On Mon, Aug 25, 2003 at 06:35:47PM -0500, Jim Choate wrote:
http://yro.slashdot.org/yro/03/08/25/2248224.shtml?tid=103&tid=98&tid=99
At 08:54 AM 08/26/2003 -0500, Harmon Seaver wrote:
I don't get it -- exactly what do they think they would be taxing? 9% of what? The bits and bytes that flow thru? The owners already paid a sales tax on the hardware, or is this like a yearly property tax? Bizarre!

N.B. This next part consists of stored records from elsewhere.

(** [LangchainEmbeddingHandler.create], over the model storage;
    [using_args] is [args.get("using")], [None] when the key is absent. *)
Definition create (target : option string) (df : option (DataFrame A))
    (using_args : option (gmap string value)) : M (gmap string json) unit :=
  let user_args := default ∅ using_args in
  let user_args := infer_input_columns target df user_args in
  do ' (user_args, _) <- on_local user_args construct_model_from_args;
  let target := target_or_default target in
  let user_args := <["target" := Scalar (PyStr target)]> user_args in
  do storage <- get;
  put (<["args" := JDict user_args]> storage).

(** ** [describe] *)

(** The dataframes that [describe] builds: rows of key and value, or the
    one column [tables]. *)
Inductive view :=
| KeyValue (items : list (string * option json))
| Tables (names : list string).

(** [LangchainEmbeddingHandler.describe] *)
Definition describe (storage : gmap string json) (attribute : option string)
  : exn + view :=
  let args := json_get storage "args" in
  if decide (attribute = Some "args") then
    match args with
    | Some (JDict d) =>
        inr (KeyValue ((fun kv => (kv.1, Some (JValue kv.2))) <$> map_to_list d))
    | _ => inl (AttributeError "items")
    end
  else if decide (attribute = Some "metadata") then
    inr (KeyValue [("model_class", json_get storage "model_class")])
  else
    inr (Tables ["args"; "metadata"]).

End Handler.

(** ** The states that [construct_model_from_args] goes through *)

Section ConstructStates.
Variable EMBEDDING_MODELS : gmap string string.

(** The value that [args.pop("target", None)] returns. *)
Definition target_entry (args : gmap string value) : value :=
  default (Scalar PyNone) (args !! "target").

(** The value that [args.pop("class", DEFAULT_EMBEDDING_CLASS)] returns. *)
Definition class_entry (args : gmap string value) : value :=
  default (Scalar (PyStr DEFAULT_EMBEDDING_CLASS)) (args !! "class").

(** The dict object after the two calls of [pop]. *)
Definition popped (args : gmap string value) : gmap string value :=
  delete "class" (delete "target" args).

(** The dict object after lines 101-102. *)
Definition reattached (target : value) (args : gmap string value)
  : gmap string value :=
  match target with
  | Scalar PyNone => args
  | _ => <["target" := target]> args
  end.

(** The record of lines 87-89. *)
Definition mapping_log (class_name : string) : list event :=
  match EMBEDDING_MODELS !! class_name with
  | Some mapped =>
      [Log INFO ("Mapping the user friendly name " +:+ class_name +:+
                 " to the class name: " +:+ mapped)]
  | None => []
  end.

End ConstructStates.

(** ** The value of the batch executor

    What lines 191-218 compute, read off the loop as functions of the
    documents: used to state and prove what the runs of [embed_all]
    return. *)

Section ExecutorValue.
Context {V : Type}.

(** The exception of line 217. *)
Definition embedding_failed (inner_e : string) : exn :=
  Exception ("Failed to generate embedding for document. Original error: " +:+ inner_e).

(** The record of line 215 for the document at row [index]. *)
Definition error_record (index : Z) (inner_e : string) : event :=
  Log ERROR ("Error embedding document at index " +:+ str index +:+ ": " +:+ inner_e).

(** The fallback on the documents of one batch. *)
Fixpoint singles (model : Model V) (texts : list string) : exn + list V :=
  match texts with
  | [] => inr []
  | text :: rest =>
      match embed_documents model [text] with
      | inr (embedding :: _) =>
          match singles model rest with
          | inr embeddings => inr (embedding :: embeddings)
          | inl e => inl e
          end
      | inr [] => inl (embedding_failed "list index out of range")
      | inl inner_e => inl (embedding_failed inner_e)
      end
  end.

(** One batch: the batch-level call, and the fallback when it raises. *)
Definition batch_outcome (model : Model V) (texts : list string) : exn + list V :=
  match embed_documents model texts with
  | inr batch_embeddings => inr batch_embeddings
  | inl _ => singles model texts
  end.

(** The batches in order, up to the first one that fails. *)
Fixpoint outcomes (model : Model V) (batches : list (list string)) : exn + list V :=
  match batches with
  | [] => inr []
  | texts :: rest =>
      match batch_outcome model texts with
      | inr batch_embeddings =>
          match outcomes model rest with
          | inr embeddings => inr (batch_embeddings ++ embeddings)
          | inl e => inl e
          end
      | inl e => inl e
      end
  end.

(** A document that the backend embeds when it comes alone. *)
Definition embeds_alone (model : Model V) (text : string) : Prop :=
  exists embedding others, embed_documents model [text] = inr (embedding :: others).

(** A batch that the executor gets through: the batch-level call returns,
    or every document of the batch is embedded alone. *)
Definition gets_through (model : Model V) (texts : list string) : Prop :=
  (exists batch_embeddings, embed_documents model texts = inr batch_embeddings)
  \/ Forall (embeds_alone model) texts.

End ExecutorValue.

(** The labels that [predict] asks of the dataframe to build the
    documents, when it gets that far. *)
Definition effective_input_columns {A V} `{Str A}
    (EMBEDDING_MODELS : gmap string string) (lib : Library V)
    (VLLMEmbeddings FastAPIEmbeddings : ClassObj V)
    (storage : gmap string json) (df : DataFrame A) : option (list string) :=
  match result (prepare EMBEDDING_MODELS lib VLLMEmbeddings FastAPIEmbeddings storage df) with
  | inr (_, _, input_columns) => Some (labels_of input_columns)
  | inl _ => None
  end.

(** The registry never sends a backend identifier on to another one: an
    identifier is either no key of the registry or mapped to itself. *)
Definition identifiers_resolved (models : gmap string string) : Prop :=
  map_Forall (fun _ class_name => default class_name (models !! class_name) = class_name)
             models.

(* ===================================================================== *)
(** * A small installation, for running the handler *)
(* ===================================================================== *)

Module Sample.

(** Vectors of one component; integers stand for the numbers. *)
Definition vector : Type := list Z.

Definition toy (doc : string) : vector := [Z.of_nat (String.length doc)].

(** A backend that answers every call. *)
Definition steady (b : option Z) : Model vector :=
  mkModel b (fun docs => inr (toy <$> docs)).


(** A backend that refuses a call with more than one document. *)
Definition flaky (b : option Z) : Model vector :=
  mkModel b (fun docs =>
    if (1 <? length docs)%nat then inl "batch too large" else inr (toy <$> docs)).

(** A backend that refuses every call that contains the document [bad]. *)
Definition choking (bad : string) (b : option Z) : Model vector :=
  mkModel b (fun docs =>
    if bool_decide (bad ∈ docs) then inl "unprocessable document"
    else inr (toy <$> docs)).

Definition batch_size_arg (kw : gmap string value) : option Z :=
  match kw !! "batch_size" with
  | Some (Scalar (PyInt n)) => Some n
  | _ => Some 32
  end.

(** A class in the manner of [VLLMEmbeddings]: [openai_api_base] and
    [model] are required, and its instances choke on the document
    ["text: poison"]. *)
Definition vllm_class : ClassObj vector :=
  mkClass true (Some ["openai_api_base"; "model"; "batch_size"])
    (fun kw =>
       match kw !! "openai_api_base", kw !! "model" with
       | Some _, Some _ => inr (choking "text: poison" (batch_size_arg kw))
       | None, _ => inl "missing 1 required positional argument: 'openai_api_base'"
       | _, None => inl "missing 1 required positional argument: 'model'"
       end).

(** A class in the manner of [FastAPIEmbeddings]: [api_base] and [model]
    are required, and its instances refuse a call with more than one
    document. *)
Definition fastapi_class : ClassObj vector :=
  mkClass true (Some ["api_base"; "model"; "batch_size"])
    (fun kw =>
       match kw !! "api_base", kw !! "model" with
       | Some _, Some _ => inr (flaky (batch_size_arg kw))
       | None, _ => inl "missing 1 required positional argument: 'api_base'"
       | _, None => inl "missing 1 required positional argument: 'model'"
       end).

Definition openai_class : ClassObj vector :=
  mkClass true (Some ["model"; "openai_api_key"])
    (fun kw =>
       match kw !! "openai_api_key" with
       | Some _ => inr (steady None)
       | None => inl "Did not find openai_api_key"
       end).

The standard joke about how you tell a computer salesman from a used car salesman is that the car salesman knows when he's lying. These incompetents like taxing things, but if they don't know what they technology is about, they *really* *really* shouldn't propose special taxes on it until they know how to count the objects they want to tax. A LAN isn't just hardware (which as you say the purchasers buy sales tax on), it's also the labor involved in installing it (which they've already charged income tax on, if it was explicitly paid for) and the labor involved in operating it (which also gets income tax collected on it.) And the prices of any of the hardware except the wire keeps dropping rapidly. In the last 15 years, we've gone from $2000 1-megabit 1baseT hubs to $20 100-meg hubs, and $1500 VAX and VME cards to $59 GigE cards and $5 100baseT cards. And how do you count the interface cards that are built in to most PCs these days? And does Wireless count as a LAN? And if it does, can you add a directional antenna and make it a WAN to avoid the tax? And is this only for LANs in businesses? Or also for LANs at home? Or is this really an excuse for the LAN Tax Police to go around with scanners trying to detect people who didn't register their LANs when they were buying that Cat5 cable at the grocery store, the way the BBC Police used to go hunting for Brits who hadn't paid their television taxes? (Probably not - this seems like a clear case of incompetence rather than malice - but it *is* the state where Jeb Bush is governor.)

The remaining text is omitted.